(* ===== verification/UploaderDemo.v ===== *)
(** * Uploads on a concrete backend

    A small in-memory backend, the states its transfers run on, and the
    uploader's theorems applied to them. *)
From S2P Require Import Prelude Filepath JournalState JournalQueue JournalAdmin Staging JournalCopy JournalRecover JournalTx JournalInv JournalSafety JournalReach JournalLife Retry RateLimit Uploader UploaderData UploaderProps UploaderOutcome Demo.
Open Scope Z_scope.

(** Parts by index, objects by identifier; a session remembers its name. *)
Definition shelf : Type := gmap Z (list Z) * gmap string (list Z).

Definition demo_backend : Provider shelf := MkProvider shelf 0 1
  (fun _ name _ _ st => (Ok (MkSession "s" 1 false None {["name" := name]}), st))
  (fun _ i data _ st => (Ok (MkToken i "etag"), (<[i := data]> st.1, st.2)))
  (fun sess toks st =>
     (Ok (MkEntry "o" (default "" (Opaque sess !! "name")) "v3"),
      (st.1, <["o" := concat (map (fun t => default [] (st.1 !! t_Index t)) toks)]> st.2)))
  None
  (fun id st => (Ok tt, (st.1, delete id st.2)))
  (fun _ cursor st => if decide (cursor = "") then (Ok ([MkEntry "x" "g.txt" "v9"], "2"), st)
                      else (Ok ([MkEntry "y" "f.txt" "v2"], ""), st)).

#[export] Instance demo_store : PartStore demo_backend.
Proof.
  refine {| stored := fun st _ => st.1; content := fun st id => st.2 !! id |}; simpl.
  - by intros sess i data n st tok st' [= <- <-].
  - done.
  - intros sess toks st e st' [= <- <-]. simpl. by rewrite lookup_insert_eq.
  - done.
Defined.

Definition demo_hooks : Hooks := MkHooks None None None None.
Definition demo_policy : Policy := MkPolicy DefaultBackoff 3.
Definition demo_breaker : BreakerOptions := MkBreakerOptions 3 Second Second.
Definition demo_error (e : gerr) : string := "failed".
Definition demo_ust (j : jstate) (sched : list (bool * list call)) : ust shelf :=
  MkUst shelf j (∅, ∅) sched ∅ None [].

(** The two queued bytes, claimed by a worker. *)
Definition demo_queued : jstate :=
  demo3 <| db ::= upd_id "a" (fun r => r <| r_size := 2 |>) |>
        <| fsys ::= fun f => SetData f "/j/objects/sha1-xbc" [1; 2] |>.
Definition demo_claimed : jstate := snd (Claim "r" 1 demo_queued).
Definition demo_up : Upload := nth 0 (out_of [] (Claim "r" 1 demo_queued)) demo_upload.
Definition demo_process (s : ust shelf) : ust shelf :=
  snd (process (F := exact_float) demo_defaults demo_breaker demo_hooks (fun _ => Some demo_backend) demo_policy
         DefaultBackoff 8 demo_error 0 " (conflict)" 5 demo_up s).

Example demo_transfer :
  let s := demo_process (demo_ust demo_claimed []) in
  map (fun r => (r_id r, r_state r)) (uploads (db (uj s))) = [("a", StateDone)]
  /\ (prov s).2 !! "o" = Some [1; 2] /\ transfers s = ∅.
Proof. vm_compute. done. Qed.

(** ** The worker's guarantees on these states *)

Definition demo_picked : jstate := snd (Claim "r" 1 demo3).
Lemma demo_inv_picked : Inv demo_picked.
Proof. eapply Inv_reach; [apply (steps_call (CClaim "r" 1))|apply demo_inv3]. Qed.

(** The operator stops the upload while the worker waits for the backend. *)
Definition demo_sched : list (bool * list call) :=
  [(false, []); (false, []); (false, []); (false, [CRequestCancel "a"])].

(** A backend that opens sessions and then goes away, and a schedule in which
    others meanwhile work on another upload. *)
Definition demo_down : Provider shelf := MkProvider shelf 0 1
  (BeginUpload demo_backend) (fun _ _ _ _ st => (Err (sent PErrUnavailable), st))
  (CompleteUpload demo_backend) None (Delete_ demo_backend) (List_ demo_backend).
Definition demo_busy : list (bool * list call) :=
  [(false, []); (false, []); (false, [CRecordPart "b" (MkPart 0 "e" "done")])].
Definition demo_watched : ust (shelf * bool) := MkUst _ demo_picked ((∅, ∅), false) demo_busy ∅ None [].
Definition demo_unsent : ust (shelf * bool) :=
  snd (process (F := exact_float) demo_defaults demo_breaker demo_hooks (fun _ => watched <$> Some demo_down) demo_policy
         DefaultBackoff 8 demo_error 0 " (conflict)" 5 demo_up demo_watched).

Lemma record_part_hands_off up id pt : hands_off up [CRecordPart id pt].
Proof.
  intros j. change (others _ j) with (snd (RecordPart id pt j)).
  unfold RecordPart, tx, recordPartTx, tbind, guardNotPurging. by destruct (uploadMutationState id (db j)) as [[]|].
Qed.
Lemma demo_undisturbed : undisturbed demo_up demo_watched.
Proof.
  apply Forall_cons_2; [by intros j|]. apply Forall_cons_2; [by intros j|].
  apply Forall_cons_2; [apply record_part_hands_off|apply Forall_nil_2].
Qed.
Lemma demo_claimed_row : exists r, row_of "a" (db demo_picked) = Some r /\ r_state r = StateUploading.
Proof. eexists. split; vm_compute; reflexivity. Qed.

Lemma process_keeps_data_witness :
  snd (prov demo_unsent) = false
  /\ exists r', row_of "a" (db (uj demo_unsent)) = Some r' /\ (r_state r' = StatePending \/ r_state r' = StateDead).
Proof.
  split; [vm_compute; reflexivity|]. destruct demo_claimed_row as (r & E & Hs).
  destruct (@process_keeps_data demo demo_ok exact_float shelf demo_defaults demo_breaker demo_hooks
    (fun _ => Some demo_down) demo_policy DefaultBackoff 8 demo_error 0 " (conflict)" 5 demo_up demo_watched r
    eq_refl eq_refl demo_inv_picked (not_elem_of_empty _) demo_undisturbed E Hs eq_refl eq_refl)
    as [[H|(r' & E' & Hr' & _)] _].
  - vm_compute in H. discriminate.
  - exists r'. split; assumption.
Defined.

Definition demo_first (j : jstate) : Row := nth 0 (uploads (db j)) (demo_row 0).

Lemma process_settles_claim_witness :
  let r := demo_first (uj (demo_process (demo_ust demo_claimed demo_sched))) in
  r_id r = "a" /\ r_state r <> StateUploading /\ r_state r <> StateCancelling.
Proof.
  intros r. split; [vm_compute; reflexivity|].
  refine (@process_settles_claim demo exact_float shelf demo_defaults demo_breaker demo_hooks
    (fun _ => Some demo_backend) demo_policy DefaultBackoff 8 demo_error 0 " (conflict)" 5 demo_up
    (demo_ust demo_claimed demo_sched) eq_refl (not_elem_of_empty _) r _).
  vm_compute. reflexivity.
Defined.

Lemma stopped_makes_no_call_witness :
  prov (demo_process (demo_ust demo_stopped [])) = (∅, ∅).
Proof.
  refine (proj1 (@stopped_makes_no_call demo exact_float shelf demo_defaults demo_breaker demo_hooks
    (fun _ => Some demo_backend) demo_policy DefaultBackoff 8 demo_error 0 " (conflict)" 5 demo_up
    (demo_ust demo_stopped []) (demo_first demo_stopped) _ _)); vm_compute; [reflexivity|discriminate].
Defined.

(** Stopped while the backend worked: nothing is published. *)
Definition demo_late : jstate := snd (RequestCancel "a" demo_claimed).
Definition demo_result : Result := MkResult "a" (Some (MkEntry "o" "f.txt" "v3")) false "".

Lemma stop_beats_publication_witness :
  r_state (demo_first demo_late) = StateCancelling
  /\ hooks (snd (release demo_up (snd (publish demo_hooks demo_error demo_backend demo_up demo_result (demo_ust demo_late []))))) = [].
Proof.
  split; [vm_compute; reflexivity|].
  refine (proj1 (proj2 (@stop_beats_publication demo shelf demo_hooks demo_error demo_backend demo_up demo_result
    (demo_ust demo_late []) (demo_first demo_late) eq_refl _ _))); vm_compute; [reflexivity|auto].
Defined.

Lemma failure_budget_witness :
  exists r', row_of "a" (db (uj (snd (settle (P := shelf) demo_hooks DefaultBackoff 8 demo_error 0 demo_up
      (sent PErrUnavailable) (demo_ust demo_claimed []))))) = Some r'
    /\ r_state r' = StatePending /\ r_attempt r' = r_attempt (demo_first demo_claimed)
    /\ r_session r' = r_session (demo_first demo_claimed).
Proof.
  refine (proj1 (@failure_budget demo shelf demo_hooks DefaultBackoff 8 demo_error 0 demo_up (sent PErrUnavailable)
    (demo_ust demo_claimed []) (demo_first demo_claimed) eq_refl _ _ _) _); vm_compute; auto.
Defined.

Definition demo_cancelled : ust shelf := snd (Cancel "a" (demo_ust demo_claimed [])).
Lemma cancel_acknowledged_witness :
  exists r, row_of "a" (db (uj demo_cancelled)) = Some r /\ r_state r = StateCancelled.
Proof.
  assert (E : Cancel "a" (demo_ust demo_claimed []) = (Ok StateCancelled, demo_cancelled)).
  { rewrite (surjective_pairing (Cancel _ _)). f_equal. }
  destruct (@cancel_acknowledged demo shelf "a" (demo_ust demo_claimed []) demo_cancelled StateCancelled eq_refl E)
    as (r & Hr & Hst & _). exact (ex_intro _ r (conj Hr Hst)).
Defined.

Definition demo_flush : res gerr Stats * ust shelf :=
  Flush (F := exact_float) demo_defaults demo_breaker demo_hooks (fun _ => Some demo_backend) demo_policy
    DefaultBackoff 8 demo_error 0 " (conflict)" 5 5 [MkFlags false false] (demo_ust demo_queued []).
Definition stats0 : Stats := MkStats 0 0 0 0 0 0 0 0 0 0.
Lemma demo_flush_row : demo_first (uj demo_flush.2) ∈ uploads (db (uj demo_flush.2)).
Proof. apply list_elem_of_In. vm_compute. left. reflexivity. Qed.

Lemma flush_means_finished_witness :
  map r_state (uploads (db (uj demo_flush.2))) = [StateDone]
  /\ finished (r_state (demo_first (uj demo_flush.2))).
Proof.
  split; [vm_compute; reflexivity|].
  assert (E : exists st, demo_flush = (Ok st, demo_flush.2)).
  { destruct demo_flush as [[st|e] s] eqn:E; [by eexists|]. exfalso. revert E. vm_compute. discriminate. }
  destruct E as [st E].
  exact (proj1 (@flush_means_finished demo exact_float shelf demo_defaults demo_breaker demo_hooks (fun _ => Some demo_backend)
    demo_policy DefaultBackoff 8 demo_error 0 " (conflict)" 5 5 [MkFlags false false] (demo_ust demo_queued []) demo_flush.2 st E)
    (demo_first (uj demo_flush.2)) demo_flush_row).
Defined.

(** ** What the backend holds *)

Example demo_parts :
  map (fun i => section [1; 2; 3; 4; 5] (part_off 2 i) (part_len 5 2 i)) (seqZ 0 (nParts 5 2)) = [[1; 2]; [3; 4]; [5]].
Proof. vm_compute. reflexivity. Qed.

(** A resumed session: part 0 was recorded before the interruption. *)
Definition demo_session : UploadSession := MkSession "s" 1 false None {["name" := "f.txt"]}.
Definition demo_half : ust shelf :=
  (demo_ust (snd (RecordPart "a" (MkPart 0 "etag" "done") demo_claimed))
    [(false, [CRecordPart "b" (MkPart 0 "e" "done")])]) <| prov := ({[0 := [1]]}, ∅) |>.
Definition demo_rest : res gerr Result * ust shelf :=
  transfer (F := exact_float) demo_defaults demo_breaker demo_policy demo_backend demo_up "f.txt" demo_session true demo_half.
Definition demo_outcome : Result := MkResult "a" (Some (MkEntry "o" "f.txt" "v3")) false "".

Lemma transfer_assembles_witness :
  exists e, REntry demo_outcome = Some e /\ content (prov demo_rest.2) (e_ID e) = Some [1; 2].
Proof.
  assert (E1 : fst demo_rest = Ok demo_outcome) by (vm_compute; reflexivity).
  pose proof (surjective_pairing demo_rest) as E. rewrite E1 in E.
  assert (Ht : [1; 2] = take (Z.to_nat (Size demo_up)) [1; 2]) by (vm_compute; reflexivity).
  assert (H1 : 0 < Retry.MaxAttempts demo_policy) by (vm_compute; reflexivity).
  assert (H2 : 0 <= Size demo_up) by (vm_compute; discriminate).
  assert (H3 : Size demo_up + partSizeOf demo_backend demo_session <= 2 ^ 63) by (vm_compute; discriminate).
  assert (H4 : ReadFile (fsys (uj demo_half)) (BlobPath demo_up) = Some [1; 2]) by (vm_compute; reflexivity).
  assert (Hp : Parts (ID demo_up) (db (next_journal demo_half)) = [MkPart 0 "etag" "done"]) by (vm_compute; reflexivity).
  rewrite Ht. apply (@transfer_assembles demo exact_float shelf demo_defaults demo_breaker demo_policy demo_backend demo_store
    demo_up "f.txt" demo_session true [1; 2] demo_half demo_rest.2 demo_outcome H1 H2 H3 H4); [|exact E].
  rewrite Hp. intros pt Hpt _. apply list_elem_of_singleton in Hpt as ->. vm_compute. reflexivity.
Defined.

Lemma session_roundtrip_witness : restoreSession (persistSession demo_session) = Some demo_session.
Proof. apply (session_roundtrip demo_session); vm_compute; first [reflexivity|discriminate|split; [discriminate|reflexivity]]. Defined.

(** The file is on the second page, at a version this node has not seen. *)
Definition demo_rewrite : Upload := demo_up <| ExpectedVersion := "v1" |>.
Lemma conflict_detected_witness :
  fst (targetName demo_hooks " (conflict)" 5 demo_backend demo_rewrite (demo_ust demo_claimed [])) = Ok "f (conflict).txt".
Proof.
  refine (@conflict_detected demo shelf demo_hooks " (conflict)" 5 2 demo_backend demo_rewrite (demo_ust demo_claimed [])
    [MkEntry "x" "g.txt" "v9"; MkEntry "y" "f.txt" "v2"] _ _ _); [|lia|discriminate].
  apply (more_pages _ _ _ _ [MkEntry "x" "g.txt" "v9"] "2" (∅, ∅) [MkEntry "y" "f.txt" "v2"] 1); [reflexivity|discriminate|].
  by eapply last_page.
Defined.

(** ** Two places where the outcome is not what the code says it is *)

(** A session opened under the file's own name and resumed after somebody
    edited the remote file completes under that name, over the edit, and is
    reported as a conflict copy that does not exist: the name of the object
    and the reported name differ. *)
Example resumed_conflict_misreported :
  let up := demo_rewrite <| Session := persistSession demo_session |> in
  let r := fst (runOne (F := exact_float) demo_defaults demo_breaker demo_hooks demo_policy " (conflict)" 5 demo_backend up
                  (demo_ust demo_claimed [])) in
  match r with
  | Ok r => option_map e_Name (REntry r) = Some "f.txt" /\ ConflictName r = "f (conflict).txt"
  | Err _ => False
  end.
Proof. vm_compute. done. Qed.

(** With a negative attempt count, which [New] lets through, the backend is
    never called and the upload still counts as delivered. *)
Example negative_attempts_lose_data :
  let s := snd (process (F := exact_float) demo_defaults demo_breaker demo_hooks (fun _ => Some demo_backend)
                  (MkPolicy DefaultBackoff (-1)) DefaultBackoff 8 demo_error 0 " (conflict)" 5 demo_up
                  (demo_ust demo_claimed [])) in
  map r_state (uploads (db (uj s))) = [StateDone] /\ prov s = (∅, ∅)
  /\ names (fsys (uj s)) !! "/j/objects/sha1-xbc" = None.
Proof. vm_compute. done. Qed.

——

Prompt: Out of the material above, output word for word the line with "uploader's theorems applied to them. *)", the line with "Definition demo_process (s", and all lines between them, with nothing else.

Your response:
    uploader's theorems applied to them. *)
From S2P Require Import Prelude Filepath JournalState JournalQueue JournalAdmin Staging JournalCopy JournalRecover JournalTx JournalInv JournalSafety JournalReach JournalLife Retry RateLimit Uploader UploaderData UploaderProps UploaderOutcome Demo.
Open Scope Z_scope.

(** Parts by index, objects by identifier; a session remembers its name. *)
Definition shelf : Type := gmap Z (list Z) * gmap string (list Z).

Definition demo_backend : Provider shelf := MkProvider shelf 0 1
  (fun _ name _ _ st => (Ok (MkSession "s" 1 false None {["name" := name]}), st))
  (fun _ i data _ st => (Ok (MkToken i "etag"), (<[i := data]> st.1, st.2)))
  (fun sess toks st =>
     (Ok (MkEntry "o" (default "" (Opaque sess !! "name")) "v3"),
      (st.1, <["o" := concat (map (fun t => default [] (st.1 !! t_Index t)) toks)]> st.2)))
  None
  (fun id st => (Ok tt, (st.1, delete id st.2)))
  (fun _ cursor st => if decide (cursor = "") then (Ok ([MkEntry "x" "g.txt" "v9"], "2"), st)
                      else (Ok ([MkEntry "y" "f.txt" "v2"], ""), st)).

#[export] Instance demo_store : PartStore demo_backend.
Proof.
  refine {| stored := fun st _ => st.1; content := fun st id => st.2 !! id |}; simpl.
  - by intros sess i data n st tok st' [= <- <-].
  - done.
  - intros sess toks st e st' [= <- <-]. simpl. by rewrite lookup_insert_eq.
  - done.
Defined.

Definition demo_hooks : Hooks := MkHooks None None None None.
Definition demo_policy : Policy := MkPolicy DefaultBackoff 3.
Definition demo_breaker : BreakerOptions := MkBreakerOptions 3 Second Second.
Definition demo_error (e : gerr) : string := "failed".
Definition demo_ust (j : jstate) (sched : list (bool * list call)) : ust shelf :=
  MkUst shelf j (∅, ∅) sched ∅ None [].

(** The two queued bytes, claimed by a worker. *)
Definition demo_queued : jstate :=
  demo3 <| db ::= upd_id "a" (fun r => r <| r_size := 2 |>) |>
        <| fsys ::= fun f => SetData f "/j/objects/sha1-xbc" [1; 2] |>.
Definition demo_claimed : jstate := snd (Claim "r" 1 demo_queued).
Definition demo_up : Upload := nth 0 (out_of [] (Claim "r" 1 demo_queued)) demo_upload.
Definition demo_process (s : ust shelf) : ust shelf :=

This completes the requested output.